TypiClust consists of 3 steps:

  1. Unsupervised Learning - Employing some self supervised model to create semantically meaningful features. We trained SimCLR when working with CIFAR and TinyImageNet, and used DINO pretrained features on ImageNet.
  2. Clustering - To enforce diversity in the selected sample, we cluster the data to N + B (N is the number of labeled examples, B is the budget size). We then select the B largest clusters that do not contain a labeled example.
  3. Typical Selection - From each of those B clusters, we select the most typical example.

Results

TypiClust sample selection shows clear improvements in performance on a variety of datasets and in many training frameworks:

Notice that the improvements are more significant when using semi supervised learning. Specifically, when selecting 10 samples from CIFAR-10, TypiClust achieves a significant improvement of 39.4% in test accuracy over random selection.

Visualization

TypiClust samples dense parts of the distribution, which is more beneficial when labeled data is scarce. We compare the selection of 10 examples on synthetic data, comparing our method with coreset selections:

Notice that coreset selects outliers (sparse regions), while our method selects examples from dense regions, while keeping the selection diverse.

Theoretical Analysis

We now elaborate on our theoretical model. We analyse a mixture of two general learners, where one learns a distinct part of the data distribution. Specifically, we split the data distribution into two distinct regions: $R_1$ and $R_2$, where each region is learned by its own learner. Denote $p=Prob(R_1)$, and we can define the data distribution $D$ as a mixture of the two distributions $D_1,D_2$.

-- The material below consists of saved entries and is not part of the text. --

Example parse_ip_examples :
  parse_ip (str "127.0.0.1") = Some (V4 [x7f; x00; x00; x01]) /\
  parse_ip (str "01.2.3.4") = None /\
  fmt_ip <$> parse_ip (str "2001:DB8:0:0:1::1") = Some (str "2001:db8::1:0:0:1") /\
  fmt_ip <$> parse_ip (str "::FFFF:7f00:1") = Some (str "::ffff:127.0.0.1") /\
  parse_ip (str "1:2:3:4:5:6:7::") = Some (V6 [x00;x01;x00;x02;x00;x03;x00;x04;x00;x05;x00;x06;x00;x07;x00;x00]).
Proof. vm_compute. done. Qed.

(** ** Targets (eggress-core/src/lib.rs) *)

Inductive TargetHost :=
| Ip (ip : IpAddr)
| DomainName (d : bytes).

Record TargetAddr := { host : TargetHost; tport : Z }.

#[export] Instance TargetHost_eq_dec : EqDecision TargetHost.
Proof. solve_decision. Defined.
#[export] Instance TargetAddr_eq_dec : EqDecision TargetAddr.
Proof. solve_decision. Defined.

Definition fmt_host (h : TargetHost) : bytes :=
  match h with Ip ip => fmt_ip ip | DomainName d => d end.

(** [Display for TargetAddr]. *)
Definition fmt_target_addr (t : TargetAddr) : bytes :=
  match host t with
  | Ip (V6 _) => x5b :: fmt_host (host t) ++ x5d :: x3a :: to_dec (tport t)
  | _ => fmt_host (host t) ++ x3a :: to_dec (tport t)
  end.

Inductive TargetParseError :=
| MissingCloseBracket | MissingPortAfterBracket | InvalidPort | InvalidIpv6Address
| UnbracketedIpv6 | InvalidTargetFormat.

Definition count_byte (c : byte) (s : bytes) : nat := length (filter (fun b => b = c) s).

(** [FromStr for TargetAddr]. *)
Definition parse_target_addr (s : bytes) : outcome TargetParseError TargetAddr :=
  match s with
  | b :: rest =>
      if b =b x5b then
        let? close := ok_or MissingCloseBracket (find_byte x5d rest) in
        let host_str := take close rest in
        let after := drop (close + 1) rest in
        let? port_str := ok_or MissingPortAfterBracket (IpParser.read_given_char x3a after) in
        let? port := ok_or InvalidPort (parse_u16 port_str) in
        let? ip := ok_or InvalidIpv6Address (parse_ip host_str) in
        Ok {| host := Ip ip; tport := port |}
      else if (1 <? count_byte x3a s)%nat then Err UnbracketedIpv6
      else match rsplit_once x3a s with
      | Some (host_part, port_part) =>
          let? port := ok_or InvalidPort (parse_u16 port_part) in
          Ok {| host := match parse_ip host_part with
                        | Some ip => Ip ip
                        | None => DomainName host_part
                        end;
                tport := port |}
      | None => Err InvalidTargetFormat
      end
  | [] => Err InvalidTargetFormat
  end.

(** ** Reading numbers back *)

Section read_back.
Import IpParser.

(** No further digit can be read at the front of [s]. *)
Definition stops (radix : Z) (s : bytes) : Prop :=
  match s with b :: _ => to_digit radix b = None | [] => True end.

Lemma read_digits_back radix max count acc l rest v :
  stops radix rest -> (count + length l <= max)%nat ->
  digits_value radix acc l = Some v ->
  read_digits radix max count acc (l ++ rest) = Some (v, (count + length l)%nat, rest).
Proof.
  intros Hs. revert count acc. induction l as [|b l IH]; simpl; intros count acc Hl Hv.
  - injection Hv as ->. rewrite Nat.add_0_r. unfold read_digits, stops in *.
    destruct rest; [done|by rewrite Hs].
  - destruct (to_digit radix b) as [d|]; [|done].
    rewrite (proj2 (Nat.ltb_ge _ _)) by lia. rewrite (IH (S count)) by (done || lia).
    by rewrite Nat.add_succ_r.
Qed.

Lemma read_digits_suffix radix max count acc s v n r :
  read_digits radix max count acc s = Some (v, n, r) -> exists l, s = l ++ r.
Proof.
  revert count acc. induction s as [|b s IH]; simpl; intros count acc H.
  - injection H as <- <- <-. by exists [].
  - destruct (to_digit radix b); [|injection H as <- <- <-; by exists []].
    destruct (_ <? _)%nat; [done|]. destruct (IH _ _ H) as [l ->]. by exists (b :: l).
Qed.

Lemma read_number_suffix radix max az bd s v r :
  read_number radix max az bd s = Some (v, r) -> exists l, s = l ++ r.
Proof.
  unfold read_number. destruct (read_digits radix max 0 0 s) as [[[w n] r']|] eqn:E; [|done].
  apply read_digits_suffix in E. destruct (_ =? _)%nat; [done|].
  destruct (_ && _); [done|]. destruct (_ <? _); [|done]. intros [= <- <-]. done.
Qed.

(** An IPv4 address is never read from a text without a dot. *)
Lemma read_ipv4_dot s x : read_ipv4_addr s = Some x -> x2e ∈ s.
Proof.
  unfold read_ipv4_addr. cbn [read_octets]. unfold read_separator at 1. cbn [Nat.ltb Nat.leb].
  destruct (read_number 10 3 false 256 s) as [[v r]|] eqn:E; [|done].
  apply read_number_suffix in E as [l ->].
  unfold read_separator at 1. cbn [Nat.ltb Nat.leb].
  destruct r as [|b r]; [done|]. cbn [read_given_char].
  destruct (b =b x2e) eqn:Eb; [|done]. apply byte_eqb_true in Eb as ->. set_solver.
Qed.

Lemma read_number_back radix max az bd l rest v :
  stops radix rest -> l <> [] -> (length l <= max)%nat -> digits_value radix 0 l = Some v ->
  v < bd -> (az = true \/ head l <> Some x30 \/ length l = 1%nat) ->
  read_number radix max az bd (l ++ rest) = Some (v, rest).
Proof.
  intros Hs Hne Hl Hv Hb Hz. unfold read_number.
  rewrite (read_digits_back _ _ _ _ _ _ v) by (done || lia).
  destruct l as [|b l]; [done|]. rewrite (proj2 (Z.ltb_lt v bd)) by done.
  cbn [app length Nat.eqb Nat.add].
  destruct az; [done|]. cbn [negb andb].
  destruct Hz as [?|[H|H]]; [done| |].
  - assert ((b =b x30) = false) as -> by (apply byte_eqb_false; simpl in H; congruence). done.
  - simpl in H. destruct l; [|done]. rewrite andb_false_r. done.
Qed.

Lemma to_dec_octet b :
  (length (to_dec (b2Z b)) <= 3)%nat /\
  (head (to_dec (b2Z b)) <> Some x30 \/ length (to_dec (b2Z b)) = 1%nat).
Proof. destruct b; vm_compute; split; (lia || (by left) || by right). Qed.

Lemma read_octet_back b rest :
  stops 10 rest -> read_number 10 3 false 256 (to_dec (b2Z b) ++ rest) = Some (b2Z b, rest).
Proof.
  intros Hs. destruct (to_dec_octet b) as [Hl Hz]. pose proof (b2Z_range b).
  apply read_number_back; [done|apply to_dec_nonempty|done| |lia|by right].
  apply to_dec_value. split; lia.
Qed.

(** The text of an IPv4 address is read back as that address. *)
Lemma read_ipv4_back o rest :
  length o = 4%nat -> stops 10 rest -> read_ipv4_addr (fmt_ipv4 o ++ rest) = Some (o, rest).
Proof.
  intros Ho Hs. destruct o as [|a [|b [|c [|d [|]]]]]; try done.
  unfold fmt_ipv4, read_ipv4_addr. cbn [map join].
  repeat (rewrite <- app_assoc; cbn [app]).
  cbn [read_octets]. unfold read_separator. cbn [Nat.ltb Nat.leb].
  do 3 (rewrite read_octet_back by done; cbn [read_given_char]; rewrite byte_eqb_refl).
  rewrite read_octet_back by done. by rewrite !Z2b_b2Z.
Qed.

Lemma to_hex_nonempty z : to_hex z <> [].
Proof.
  unfold to_hex. destruct (digits_rev_cons 16 3 z) as (d & r & ->). simpl. by destruct (rev r).
Qed.

Lemma read_group_back g rest :
  is_u16 g -> stops 16 rest ->
  read_number 16 4 true 65536 (to_hex g ++ rest) = Some (g, rest).
Proof.
  intros [? ?] Hs. apply read_number_back; [done|apply to_hex_nonempty| | |done|by left].
  - unfold to_hex. rewrite length_rev. apply digits_rev_length.
  - apply digits_value_digits_rev; [lia|simpl; lia|lia].
Qed.
Lemma socks4_nul_splits_domain_witness :
  exists sent,
    socks4_connect {| host := DomainName (str "evil.example" ++ x00 :: str ".trusted.example"); tport := 80 |} None
      (Conn (reply_bytes Granted demo_bind) None [] None) = (Ok tt, Conn [] None sent None) /\
    read_socks4_request (Conn (sent ++ []) None [] None) =
      (Ok (s4_request_of {| host := DomainName (str "evil.example"); tport := 80 |} None),
       Conn (str ".trusted.example" ++ [x00] ++ []) None [] None).
Proof.
  apply (socks4_nul_splits_domain (str "evil.example") (str ".trusted.example") 80 None demo_bind []);
    try reflexivity.
  - split; vm_compute; [intros ?; discriminate|reflexivity].
  - split; [intros H; inversion H|apply Nat.leb_le; reflexivity].
  - discriminate.
  - vm_compute. intros H. repeat (apply elem_of_cons in H as [H|H]; [discriminate H|]). inversion H.
  - apply Nat.leb_le. vm_compute. reflexivity.
Defined.
(* ===== verification/Capability.v ===== *)
(** * Transport capabilities of upstream chains

    [eggress-core/src/capability.rs]: which transports a chain of proxy hops
    can carry.  Configuration validation, the admin endpoints and the UDP relay
    all consult this classification. *)

From S2P Require Import Prelude Bytes NetAddr Dispatch Uri.

Inductive CapabilityResult :=
| Supported
| UnsupportedProtocolCap (protocol : bytes)
| UnsupportedChain (reason : bytes).

#[export] Instance CapabilityResult_eq_dec : EqDecision CapabilityResult.
Proof. solve_decision. Defined.

Record UpstreamCapabilities := { tcp_connect_cap : CapabilityResult; udp_associate : CapabilityResult }.

Definition is_tcp_supported (c : UpstreamCapabilities) : bool := bool_decide (tcp_connect_cap c = Supported).
Definition is_udp_supported (c : UpstreamCapabilities) : bool := bool_decide (udp_associate c = Supported).

Definition tcp_only (protocol : string) : UpstreamCapabilities :=
  {| tcp_connect_cap := Supported; udp_associate := UnsupportedProtocolCap (str protocol) |}.

Definition classify_single_protocol (p : ProtocolSpec) : UpstreamCapabilities :=
  match p with
  | SHttp | SHttpOnly => tcp_only "Http"
  | SSocks4 => tcp_only "Socks4"
  | SSocks5 => {| tcp_connect_cap := Supported; udp_associate := Supported |}
  | SShadowsocks => {| tcp_connect_cap := Supported; udp_associate := Supported |}
  | SShadowsocksR => tcp_only "ShadowsocksR"
  | STrojan => tcp_only "Trojan"
  | SHttp2 => tcp_only "Http2"
  | SHttp3 => tcp_only "Http3"
  | SQuic => {| tcp_connect_cap := UnsupportedChain (str "QUIC requires an application protocol");
                udp_associate := UnsupportedProtocolCap (str "Quic") |}
  | SWebSocket => tcp_only "WebSocket"
  | SRaw => tcp_only "Raw"
  | SSsh => tcp_only "Ssh"
  | SUnix => tcp_only "Unix"
  end.

(** The applications a QUIC hop can carry. *)
Definition quic_application (p : ProtocolSpec) : bool :=
  match p with SHttp | SHttpOnly | SSocks4 | SSocks5 | SRaw => true | _ => false end.

(** A hop with a UDP codec. *)
Definition udp_hop (h : ProxyHopSpec) : bool :=
  match protocols h with
  | [p] => match p with SSocks5 | SShadowsocks => true | _ => false end
  | _ => false
  end.

Definition contains_proto (p : ProtocolSpec) (l : list ProtocolSpec) : bool := bool_decide (p ∈ l).

Definition classify_upstream_chain (chain : ProxyChainSpec) : UpstreamCapabilities :=
  match hops chain with
  | [] => {| tcp_connect_cap := UnsupportedChain (str "direct");
             udp_associate := UnsupportedChain (str "direct") |}
  | [hop] =>
      match protocols hop with
      | [p] => classify_single_protocol p
      | ps =>
          if contains_proto SQuic ps && existsb quic_application ps then
            {| tcp_connect_cap := Supported;
               udp_associate := UnsupportedProtocolCap (str "QUIC UDP stream mapping") |}
          else
            {| tcp_connect_cap := UnsupportedChain (str "multi-protocol");
               udp_associate := UnsupportedChain (str "multi-protocol") |}
      end
  | first :: _ =>
      if contains_proto SQuic (protocols first) then
        {| tcp_connect_cap := Supported;
           udp_associate :=
             UnsupportedChain (str "QUIC UDP stream mapping is only supported at the first hop") |}
      else
        {| tcp_connect_cap := Supported;
           udp_associate :=
             if forallb udp_hop (hops chain) then Supported
             else UnsupportedChain (str "multi-hop contains a non-UDP protocol") |}
  end.

(** ** Properties *)

Lemma udp_hop_spec h :
  udp_hop h = true <-> protocols h = [SSocks5] \/ protocols h = [SShadowsocks].
Proof.
  unfold udp_hop. destruct (protocols h) as [|[] []]; split;
    (intros [?|?] || intros ? || idtac); try done; auto.
Qed.

Lemma udp_hops_forallb l :
  Forall (fun h => protocols h = [SSocks5] \/ protocols h = [SShadowsocks]) l <-> forallb udp_hop l = true.
Proof.
  rewrite forallb_forall, Forall_forall. setoid_rewrite udp_hop_spec.
  split; intros H x Hx; apply H; by apply list_elem_of_In.
Qed.

Lemma udp_supported_iff chain :
  is_udp_supported (classify_upstream_chain chain) = true <->
  hops chain <> [] /\
  Forall (fun h => protocols h = [SSocks5] \/ protocols h = [SShadowsocks]) (hops chain).
Proof.
  rewrite udp_hops_forallb. unfold classify_upstream_chain, is_udp_supported.
  destruct (hops chain) as [|h [|h2 l]].
  - split; [done|by intros [? _]].
  - cbn [forallb]. unfold udp_hop. destruct (protocols h) as [|p [|q ps]].
    + split; [done|by intros [_ ?]].
    + destruct p; try (split; [done|by intros [_ ?]]); (split; [by split|done]).
    + destruct (_ && _); (split; [done|by intros [_ ?]]).
  - destruct (contains_proto SQuic (protocols h)) eqn:Q.
    + split; [done|]. intros [_ Hu]. cbn [forallb] in Hu.
      apply andb_true_iff in Hu as [Hu _]. apply udp_hop_spec in Hu.
      apply bool_decide_eq_true in Q. destruct Hu as [E|E]; rewrite E in Q; set_solver.
    + cbn. destruct (udp_hop h && _) eqn:E; cbn; (split; [|by intros [_ ?]]); done.
Qed.

(** UDP is supported over exactly the non-empty chains every hop of which
    speaks SOCKS5 or Shadowsocks and nothing else; and over every such chain TCP
    is supported too. *)
Theorem udp_capability_exact chain :
  (is_udp_supported (classify_upstream_chain chain) = true <->
   hops chain <> [] /\
   Forall (fun h => protocols h = [SSocks5] \/ protocols h = [SShadowsocks]) (hops chain)) /\
  (is_udp_supported (classify_upstream_chain chain) = true ->
   is_tcp_supported (classify_upstream_chain chain) = true).
Proof.
  split; [apply udp_supported_iff|]. rewrite udp_supported_iff. intros [Hne Hall].
  unfold classify_upstream_chain, is_tcp_supported. destruct (hops chain) as [|h [|h2 l]]; [done| |].
  - apply Forall_cons in Hall as [[E|E] _]; by rewrite E.
  - by destruct (contains_proto SQuic (protocols h)).
Qed.

Lemma udp_capability_exact_witness :
  is_udp_supported (classify_upstream_chain
    {| hops := [demo_hop "u" "p"; demo_hop "v" "q"] |}) = true /\
  is_tcp_supported (classify_upstream_chain {| hops := [demo_hop "u" "p"; demo_hop "v" "q"] |}) = true.
Proof.
  split; [|apply udp_capability_exact; reflexivity].
  apply udp_capability_exact. split; [done|]. repeat constructor.
Defined.
Record stream := {
  s_read : nat -> read_answer;
  s_write : nat -> write_answer;
  s_shutdown : nat -> shutdown_answer;
  n_read : nat; n_write : nat; n_shutdown : nat;   (* polls so far *)
  s_taken : bytes;                                 (* bytes read from it *)
  s_given : bytes;                                 (* bytes it accepted *)
  s_closed : bool                                  (* it was shut down *)
}.

(** [poll_read] into a buffer of [cap] bytes, which it cannot overfill. *)
Definition poll_read (cap : nat) (s : stream) : read_answer * stream :=
  let a := match s_read s (n_read s) with RData l => RData (take cap l) | a => a end in
  (a, {| s_read := s_read s; s_write := s_write s; s_shutdown := s_shutdown s;
         n_read := S (n_read s); n_write := n_write s; n_shutdown := n_shutdown s;
         s_taken := s_taken s ++ match a with RData l => l | _ => [] end;
         s_given := s_given s; s_closed := s_closed s |}).

(** [poll_write]: at most the offered bytes are accepted. *)
Definition poll_write (buf : bytes) (s : stream) : write_answer * stream :=
  let a := match s_write s (n_write s) with WAccept n => WAccept (min n (length buf)) | a => a end in
  (a, {| s_read := s_read s; s_write := s_write s; s_shutdown := s_shutdown s;
         n_read := n_read s; n_write := S (n_write s); n_shutdown := n_shutdown s;
         s_taken := s_taken s;
         s_given := s_given s ++ match a with WAccept n => take n buf | _ => [] end;
         s_closed := s_closed s |}).

Definition poll_shutdown (s : stream) : shutdown_answer * stream :=
  let a := s_shutdown s (n_shutdown s) in
  (a, {| s_read := s_read s; s_write := s_write s; s_shutdown := s_shutdown s;
         n_read := n_read s; n_write := n_write s; n_shutdown := S (n_shutdown s);
         s_taken := s_taken s; s_given := s_given s;
         s_closed := match a with ShutOk => true | _ => s_closed s end |}).

(** ** Options and results *)

Inductive HalfClosePolicy := Drain | DrainFor (duration : Z).
Record RelayOptions := { buffer_size : nat; half_close : HalfClosePolicy }.

Definition DEFAULT_BUFFER_SIZE : nat := 64 * 1024.

(** [NonZeroUsize::new] rejects zero. *)
Definition try_new (size : nat) (policy : HalfClosePolicy) : outcome nat RelayOptions :=
  if (size =? 0)%nat then Err size else Ok {| buffer_size := size; half_close := policy |}.

Inductive RelaySide := Client | Server.
Inductive RelayTermination := ClientClosed | ServerClosed | DrainTimedOut (first_closed : RelaySide).
Record RelayReport := { bytes_upstream : Z; bytes_downstream : Z; termination : RelayTermination }.
Inductive RelayDirection := Upstream | Downstream.
Record RelayFailure := {
  direction : RelayDirection; source : IoKind; f_bytes_upstream : Z; f_bytes_downstream : Z
}.

(** ** One direction *)

Record DirectionState := {
  buffer : bytes; read_len : nat; write_pos : nat; dbytes : Z; eof : bool; shutdown_complete : bool
}.

Definition direction_new (size : nat) : DirectionState :=
  {| buffer := replicate size x00; read_len := 0; write_pos := 0; dbytes := 0; eof := false;
     shutdown_complete := false |}.

Inductive DirectionPoll := Progress | Complete | FailedWith (e : IoKind).

(** [None] is [Poll::Pending]. *)
Definition polled : Type := outcome unit (option DirectionPoll) * (stream * stream * DirectionState).

Definition with_pos (st : DirectionState) (rl wp : nat) : DirectionState :=
  {| buffer := buffer st; read_len := rl; write_pos := wp; dbytes := dbytes st; eof := eof st;
     shutdown_complete := shutdown_complete st |}.

Definition wrote (st : DirectionState) (n : nat) : DirectionState :=
  {| buffer := buffer st; read_len := read_len st; write_pos := write_pos st + n;
     dbytes := wrap64 (dbytes st + Z.of_nat n); eof := eof st; shutdown_complete := shutdown_complete st |}.

Definition filled (st : DirectionState) (l : bytes) : DirectionState :=
  {| buffer := l ++ drop (length l) (buffer st); read_len := length l; write_pos := write_pos st;
     dbytes := dbytes st; eof := eof st || bool_decide (l = []);
     shutdown_complete := shutdown_complete st |}.

Definition shut (st : DirectionState) : DirectionState :=
  {| buffer := buffer st; read_len := read_len st; write_pos := write_pos st; dbytes := dbytes st;
     eof := eof st; shutdown_complete := true |}.

(** The loop of [poll_direction], with the steps left. *)
Fixpoint direction_loop (n : nat) (made_progress : bool) (reader writer : stream) (st : DirectionState) : polled :=
  match n with
  | O => (Ok (if made_progress then Some Progress else None), (reader, writer, st))
  | S n' =>
      if write_pos st <? read_len st then
        match slice (buffer st) (write_pos st) (read_len st) with
        | Ok pending =>
            let '(a, writer') := poll_write pending writer in
            match a with
            | WAccept 0 => (Ok (Some (FailedWith WriteZero)), (reader, writer', st))
            | WAccept k => direction_loop n' true reader writer' (wrote st k)
            | WErr e => (Ok (Some (FailedWith e)), (reader, writer', st))
            | WPending => (Ok None, (reader, writer', st))
            end
        | Err e => (Err e, (reader, writer, st))
        | Panic => (Panic, (reader, writer, st))
        end
      else
        let st := if (read_len st =? 0)%nat then st else with_pos st 0 0 in
        if eof st then
          if shutdown_complete st then (Ok (Some Complete), (reader, writer, st))
          else
            let '(a, writer') := poll_shutdown writer in
            match a with
            | ShutOk => (Ok (Some Complete), (reader, writer', shut st))
            | ShutErr BrokenPipe | ShutErr ConnectionReset => (Ok (Some Complete), (reader, writer', shut st))
            | ShutErr e => (Ok (Some (FailedWith e)), (reader, writer', st))
            | ShutPending => (Ok None, (reader, writer', st))
            end
        else
          let '(a, reader') := poll_read (length (buffer st)) reader in
          match a with
          | RData l =>
              direction_loop n' (made_progress || negb (bool_decide (l = []))) reader' writer (filled st l)
          | RErr e => (Ok (Some (FailedWith e)), (reader', writer, st))
          | RPending => (Ok None, (reader', writer, st))
          end
  end.

Definition poll_direction (reader writer : stream) (st : DirectionState) : polled :=
  direction_loop 16 false reader writer st.

(** ** The future *)

Record RelayFuture := {
  client : stream; server : stream;
  upstream : DirectionState; downstream : DirectionState;
  policy : HalfClosePolicy;
  first_closed : option RelaySide;
  drain_deadline : option Z
}.

Definition relay_new (client server : stream) (options : RelayOptions) : RelayFuture :=
  {| client := client; server := server;
     upstream := direction_new (buffer_size options); downstream := direction_new (buffer_size options);
     policy := half_close options; first_closed := None; drain_deadline := None |}.

Definition start_drain (now : Z) (side : RelaySide) (f : RelayFuture) : RelayFuture :=
  {| client := client f; server := server f; upstream := upstream f; downstream := downstream f;
     policy := policy f; first_closed := Some side;
     drain_deadline := match policy f with
                       | DrainFor duration => Some (now + duration)%Z
                       | Drain => drain_deadline f
                       end |}.

(** One direction of the future polled. *)
Definition poll_upstream (f : RelayFuture) : outcome unit (option DirectionPoll) * RelayFuture :=
  let '(r, (c, s, st)) := poll_direction (client f) (server f) (upstream f) in
  (r, {| client := c; server := s; upstream := st; downstream := downstream f; policy := policy f;
         first_closed := first_closed f; drain_deadline := drain_deadline f |}).
Definition poll_downstream (f : RelayFuture) : outcome unit (option DirectionPoll) * RelayFuture :=
  let '(r, (s, c, st)) := poll_direction (server f) (client f) (downstream f) in
  (r, {| client := c; server := s; upstream := upstream f; downstream := st; policy := policy f;
         first_closed := first_closed f; drain_deadline := drain_deadline f |}).

Definition failure (d : RelayDirection) (e : IoKind) (f : RelayFuture) : RelayFailure :=
  {| direction := d; source := e; f_bytes_upstream := dbytes (upstream f);
     f_bytes_downstream := dbytes (downstream f) |}.
Definition report (t : RelayTermination) (f : RelayFuture) : RelayReport :=
  {| bytes_upstream := dbytes (upstream f); bytes_downstream := dbytes (downstream f); termination := t |}.
(* ===== verification/Matcher.v ===== *)
(** * Route matching

    [eggress-routing/src/matcher.rs] and the request types of [model.rs]:
    port sets, host normalisation, suffix rules and match expressions.  The
    regular-expression engine and the CIDR type come from other crates and are
    parameters of the section. *)

From S2P Require Import Prelude Bytes Decimal NetAddr Connector Dispatch.
From stdpp Require Import sorting.
Local Open Scope Z_scope.

(** ** Port matchers *)

Inductive PortMatcher :=
| PmExact (p : Z)
| PmRange (start end_ : Z)
| PmSet (ports : list Z).

(** [slice::binary_search]: the range [base, base + size) is halved until one
    element is left; [fuel] bounds the iterations by the size. *)
Fixpoint bs_loop (l : list Z) (target : Z) (fuel base size : nat) : nat :=
  match fuel with
  | O => base
  | S f =>
      if (1 <? size)%nat then
        let half := (size / 2)%nat in
        let mid := (base + half)%nat in
        let base' := match l !! mid with
                     | Some v => if target <? v then base else mid
                     | None => base
                     end in
        bs_loop l target f base' (size - half)
      else base
  end.
Definition binary_search (l : list Z) (target : Z) : bool :=
  match length l with
  | O => false
  | n => match l !! bs_loop l target n 0 n with Some v => v =? target | None => false end
  end.

Definition port_matches (m : PortMatcher) (port : Z) : bool :=
  match m with
  | PmExact p => port =? p
  | PmRange start end_ =>
      if end_ <? start then false else (start <=? port) && (port <=? end_)
  | PmSet ports => binary_search ports port
  end.

Definition new_range (start end_ : Z) : outcome unit PortMatcher :=
  if end_ <? start then Err tt else Ok (PmRange start end_).

(** [Vec::dedup]: consecutive duplicates removed. *)
Fixpoint dedup (l : list Z) : list Z :=
  match l with
  | x :: r =>
      match r with
      | y :: _ => if x =? y then dedup r else x :: dedup r
      | [] => [x]
      end
  | [] => []
  end.

Definition new_set (ports : list Z) : PortMatcher := PmSet (dedup (merge_sort Z.le ports)).

(** ** Hosts *)

Definition normalize_host_for_exact (host : bytes) : bytes :=
  let h := strip_suffix_or x2e host in
  match parse_ip h with
  | Some (V6 o) =>
      match to_ipv4_mapped o with
      | Some v4 => fmt_ip (V4 v4)
      | None => fmt_ip (V6 o)
      end
  | Some (V4 o) => fmt_ip (V4 o)
  | None => to_ascii_lowercase h
  end.

Definition target_host_str (h : TargetHost) : bytes :=
  match h with DomainName d => d | Ip ip => fmt_ip ip end.

(** [s.get(..i)] and [s.get(i..)]: [None] off a character boundary. *)
Definition is_char_boundary (s : bytes) (i : nat) : bool :=
  if (i =? 0)%nat || (i =? length s)%nat then true
  else match s !! i with Some b => negb (utf8_cont b) | None => false end.
Definition get_to (s : bytes) (i : nat) : option bytes :=
  if is_char_boundary s i then Some (take i s) else None.
Definition get_from (s : bytes) (i : nat) : option bytes :=
  if is_char_boundary s i then Some (drop i s) else None.

Definition host_matches_suffix (host suffix : bytes) : bool :=
  let host := strip_suffix_or x2e host in
  let suffix := strip_suffix_or x2e suffix in
  if eq_ignore_ascii_case host suffix || (length host <=? length suffix)%nat
  then eq_ignore_ascii_case host suffix
  else
    let suffix_start := (length host - length suffix)%nat in
    match get_to host suffix_start, get_from host suffix_start with
    | Some prefix, Some host_suffix =>
        ends_with [x2e] prefix && eq_ignore_ascii_case host_suffix suffix
    | _, _ => false
    end.

(** The digit loop of [fmt_port], least significant digit first. *)
Fixpoint port_digits (fuel : nat) (remaining : Z) : bytes :=
  match fuel with
  | O => []
  | S f =>
      Z2b (0x30 + remaining mod 10)
      :: (if remaining / 10 =? 0 then [] else port_digits f (remaining / 10))
  end.
Definition fmt_port (port : Z) : option bytes :=
  let text := rev (port_digits 5 port) in
  if utf8_valid text then Some text else None.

We now define the error score function as follows: for every $m$, the error score returns the expected generalization error of a model trained on $m$ randomly selected samples. Now, assume that $R_1$ is learned faster than $R_2$. This means that its error score decreases faster:

\[\forall m : E_1(m) < E_2(m)\]

We describe this by a pacing parameter $\alpha < 1$ where:

\[E_2(m) = E_1(\alpha m)=E(\alpha m)\]

Intuitively, if $\alpha=0.5$, then if we have 1000 samples from $R_2$, we should expect the generalization error of 500 samples from $R_1$.

What does this have to do with active learning? Well, we can now view active learning as biased sampling. In active learning, we replace random selection with a clever sampling strategy, hoping to improve generalization. In this model, we can either oversample $R_1$ or oversample $R_2$. If we sample randomly, the expected error is:

\[Er_{total}(m) = pE(pm)+(1-p)E(\alpha (1-p)m)\]

We know that $R_1$ is learned faster than $R_2$ (it’s error decreases faster). So, which region should we oversample? Oversampling can be viewed in the following way:

\[m_1=pm+\Delta\] \[m_2=(1-p)m-\Delta\]
  • If $\Delta>0$ we oversample $R_1$.
  • If $\Delta<0$ we oversample $R_2$.
  • If $\Delta=0$ we simply use random selection.

We then prove the following theorems:

Theorem 1

The optimal strategy can be determined by a threshold test:

\[\frac{E'(pm)}{E'(\alpha (1-p)m)} < \frac{\alpha (1-p)}{p} \Longrightarrow \text{Oversample } R_1\]

So, assuming we know the error score and its derivative, we can decide what is the optimal thing to do.

Theorem 2

If $E(m)$ is smooth, monotone and bounded by an exponential, then it presents the phase transition (it is undulating).